Apakah perbedaan itu dapat dibuktikan melalui produk?
Setelah jawabannya jelas, PT Cedefindo dapat membantu menerjemahkan strategi tersebut menjadi produk kosmetik yang realistis untuk dikembangkan dan diproduksi.
FAQ
Apa perbedaan mass market dan premium cosmetic brand?
Mass market mengutamakan aksesibilitas, volume, dan nilai fungsional. Premium mengutamakan diferensiasi, persepsi kualitas, pengalaman, serta eksklusivitas.
Apa itu masstige beauty?
Masstige beauty adalah kosmetik yang menawarkan citra dan pengalaman mendekati premium dengan harga yang dapat dijangkau kelompok konsumen lebih luas.

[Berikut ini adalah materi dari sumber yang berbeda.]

(** The callback of [(parsed.textElements || []).map(...)] in
    [parseTextResponse]; the calls that only log are left out. *)
Definition parseTextElement (imageWidth imageHeight : number) (text : RawText)
  : DetectedTextElement :=
  let pixelX := Qmax 0 (Qmin (numOr (raw_x text) 0) imageWidth) in
  let pixelY := Qmax 0 (Qmin (numOr (raw_y text) 0) imageHeight) in
  let pixelWidth :=
    Qmax 10 (Qmin (numOr (raw_width text) 100) (imageWidth - pixelX)) in
  let pixelHeight :=
    Qmax 10 (Qmin (numOr (raw_height text) 20) (imageHeight - pixelY)) in
  let posX := pixelsToInches pixelX imageWidth 10 in
  let posY := pixelsToInches pixelY imageHeight 5.625 in
  let width := pixelsToInches pixelWidth imageWidth 10 in
  let height := pixelsToInches pixelHeight imageHeight 5.625 in
  let inchValidation := validateInchCoordinates posX posY width height in
  let clamped := clampToSlideBounds posX posY width height in
  let posX := if isValid inchValidation then posX else BoundingBox.x clamped in
  let posY := if isValid inchValidation then posY else BoundingBox.y clamped in
  let width :=
    if isValid inchValidation then width else BoundingBox.width clamped in
  let height :=
    if isValid inchValidation then height else BoundingBox.height clamped in
  let fontSize := Qmax 8 (Qmin 72 (numOr (raw_fontSize text) 14)) in
  {| id := None; slide_id := None;
     content := strOr (raw_content text) "";
     position_x := posX; position_y := posY;
     width := width; height := height;
     font_family := Some (strOr (raw_fontFamily text) "Arial");
     font_size := Some fontSize;
     font_color := Some (strOr (raw_fontColor text) "000000");
     is_bold := Some (boolOr (raw_isBold text) false);
     is_italic := Some (boolOr (raw_isItalic text) false);
     is_underline := Some (boolOr (raw_isUnderline text) false);
     align := Some AlignLeft; vertical_align := Some VTop;
     confidence_score := Some (numOr (raw_confidence text) 80);
     parent_shape_id := None; detection_source := None;
     craft_detection_id := None |}.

Apakah brand baru lebih baik memilih niche?
Niche dapat membantu brand baru membangun relevansi dan diferensiasi dengan sumber daya terbatas. Namun, niche harus mempunyai permintaan dan kemungkinan ekspansi.
Apakah niche sama dengan jenis produk?
Tidak. Jenis produk dapat berupa serum atau moisturizer. Niche merupakan kombinasi target konsumen, masalah khusus, konteks penggunaan, dan pendekatan brand.
Apakah produk mahal otomatis premium?
Tidak. Posisi premium harus didukung formula, sensori, kemasan, komunikasi, distribusi, pelayanan, dan reputasi yang konsisten.
Apakah Cedefindo dapat membantu mengembangkan produk untuk berbagai segmen?
Cedefindo memiliki kemampuan pengembangan berbagai kategori kosmetik. Kelayakan konsep, spesifikasi, jumlah produksi, biaya, dan cakupan layanan perlu dibahas berdasarkan kebutuhan setiap proyek.